35 - O SONHO ERA AQUELE LUGAR ONDE SE SENTIA BEM
O inferno era não ter notícia alguma do que por lá
se passava, e a mente continuava a pregar-lhe partidas com o único propósito de
a sossegar. O quarto branco começava a derreter para deixar antever a
realidade. O espírito de Carlota esvaziou-se ao ponto de ela ter deixado de
acreditar, e os sonhos transformaram-se numa espécie de prisão obscura e
claustrofóbica de onde Matsuba resolvera escapar, mesmo sabendo que só ele
seria capaz de devolver-lhe a esperança. Primeiro desapareceram todas as
janelas do edifício, depois as portas, os telhados e as paredes derreteram
lentamente. Os alicerces da mansão esboroaram-se e só ficou o terreno onde
cresceram ervas daninhas, silvas e muito mato bravio.
O tempo voltou atrás a uma época onde os animais e a
natureza se entretinham a ser animais e natureza, e os homens ainda não eram.

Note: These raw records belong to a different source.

(** C3. [setTrackVolume trackId v] stores, for every track with that id,
    the volume [Math.max(0, Math.min(2, v))], and every MixConfig read
    afterwards carries it for that track until its volume is set again.
    The stored value is the clamped one: 0 for an input below 0, 2 for an
    input above 2, the input itself (up to the sign of zero) for an input
    in [0, 2]; NaN, which is neither, is stored as NaN. The input is never
    rejected: the track stays at its index with its id. *)
Theorem setTrackVolume_clamps :
  forall (trackId : string) (v : number) (s : AppState) (ops : list TrackOp)
         (i : nat) (t : TrackUIState.t),
    nth_error (tracks s) i = Some t ->
    TrackUIState.id t = trackId ->
    existsb (sets_volume_of trackId) ops = false ->
    exists applied : number,
      applied = Math_max [of_Z 0; Math_min [of_Z 2; v]] /\
      (exists t',
          nth_error (tracks (setTrackVolume trackId v s)) i = Some t' /\
          TrackUIState.id t' = trackId /\
          TrackUIState.volume t' = applied) /\
      (exists c,
          nth_error
            (MixConfig.tracks
               (getMixConfig (apply_ops ops (setTrackVolume trackId v s)))) i = Some c /\
          TrackConfig.track_id c = trackId /\
          TrackConfig.volume c = applied) /\
      (lt v (of_Z 0) = true -> applied = of_Z 0) /\
      (gt v (of_Z 2) = true -> applied = of_Z 2) /\
      (le (of_Z 0) v = true -> le v (of_Z 2) = true -> SFeqb applied v = true) /\
      (isNaN v = true -> applied = NaN).
Proof.
  intros trackId v s ops i t Hnth Hid Hops.
  exists (Math_max [of_Z 0; Math_min [of_Z 2; v]]).
  assert (Hset : exists t',
             nth_error (tracks (setTrackVolume trackId v s)) i = Some t' /\
             TrackUIState.id t' = trackId /\
             TrackUIState.volume t' = Math_max [of_Z 0; Math_min [of_Z 2; v]]).
  { unfold setTrackVolume. rewrite tracks_set_tracks, nth_error_map, Hnth. simpl.
    rewrite Hid, String.eqb_refl. eexists. split; [reflexivity|].
    split; [exact Hid | reflexivity]. }
  destruct (clamp_volume_cases v) as [Hnan [Hlow [Hhigh Hmid]]].
  split; [reflexivity|].
  split; [exact Hset|].
  split; [| repeat split; assumption].
  destruct Hset as [t1 [H1 [Hid1 Hvol1]]].
  destruct (nth_apply_ops ops _ i t1 H1) as [t2 [H2 [Hid2 Hvol2]]].
  { rewrite Hid1. assumption. }
  unfold getMixConfig. cbn [MixConfig.tracks]. rewrite nth_error_map, H2.
  cbn [option_map]. eexists. split; [reflexivity|].
  cbn [TrackConfig.track_id TrackConfig.volume].
  split; [rewrite Hid2; exact Hid1 | rewrite Hvol2; exact Hvol1].
Qed.
(** One step of the merge order. *)
Lemma kmerge_step (streams : list (list record)) (top : MergeItem)
    (popped : priority_queue) :
  extract_min (heads O streams) = Some (top, popped) ->
  exists (r : record) (rs : list record),
    streams !! index top = Some (r :: rs)
    /\ top = MkMergeItem (rec_ts r) (index top)
    /\ forall n : nat,
         kmerge (S n) streams
         = (index top, r) :: kmerge n (<[index top := rs]> streams).
Proof.
  intros H. destruct (extract_min_Some _ _ _ H) as [Hp _].
  assert (Hin : top ∈ heads O streams).
  { rewrite Hp. apply elem_of_cons. by left. }
  apply elem_of_heads in Hin as (j & r & rs & Hj & Hl & Ht).
  simpl in Hj. subst j. exists r, rs. split; [done|]. split.
  - destruct top as [t i]. simpl in *. by subst.
  - intros n. cbn [kmerge]. by rewrite H, Hl.
Qed.

Lemma kmerge_elem (n : nat) :
  forall (streams : list (list record)) (j : nat) (r' : record),
    (j, r') ∈ kmerge n streams ->
    exists rs, streams !! j = Some rs /\ r' ∈ rs.
Proof.
  induction n as [|n IH]; intros streams j r' H; [by apply elem_of_nil in H|].
  destruct (extract_min (heads O streams)) as [[top popped]|] eqn:E.
  2: { cbn [kmerge] in H. rewrite E in H. by apply elem_of_nil in H. }
  destruct (kmerge_step _ _ _ E) as (r & rs & Hl & _ & Hk).
  rewrite Hk in H. apply elem_of_cons in H as [[= -> ->]|H].
  - exists (r :: rs). split; [done|]. apply elem_of_cons. by left.
  - apply IH in H as (rs' & Hl' & Hr').
    destruct (decide (j = index top)) as [->|Hne].
    + rewrite list_lookup_insert_eq in Hl' by (by eapply lookup_lt_Some).
      injection Hl' as <-. exists (r :: rs). split; [done|].
      apply elem_of_cons. by right.
    + rewrite list_lookup_insert_ne in Hl' by done. by exists rs'.
Qed.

Carlota apreciou viajar até esse passado longínquo onde o lago permanecia gelado
meses inteiros e a neve pintava de branco a paisagem. Um manto de nevoeiro tomou
conta desse passado e ela sentiu os ossos a enregelarem e o sangue a deixar de fluir.
Quando decidiu avançar pela fina película de gelo que cobria o rio e que rangia,
ameaçando partir-se a qualquer instante, o medo atingiu o seu auge e uma angústia
insuportável tomou conta do seu coração.
Carlota soube que Eduardo estava vivo, apesar de ferido
e encurralado. As forças não o tinham abandonado e a carpa Matsuba tinha lá chegado
para o ajudar. Sentiu-se tranquila pela primeira vez desde que o marido partira
para a guerra. Uma criatura daquelas só podia existir em sonhos, assim como na guerra
não nascem borboletas nem alfazemas. Na guerra só crescem sepulturas e inimigos
obstinados e cruéis.
Carlota soube que vivia dentro de mais um sonho e sabia
que enquanto ali permanecesse, nada de mal podia acontecer a Eduardo Damião.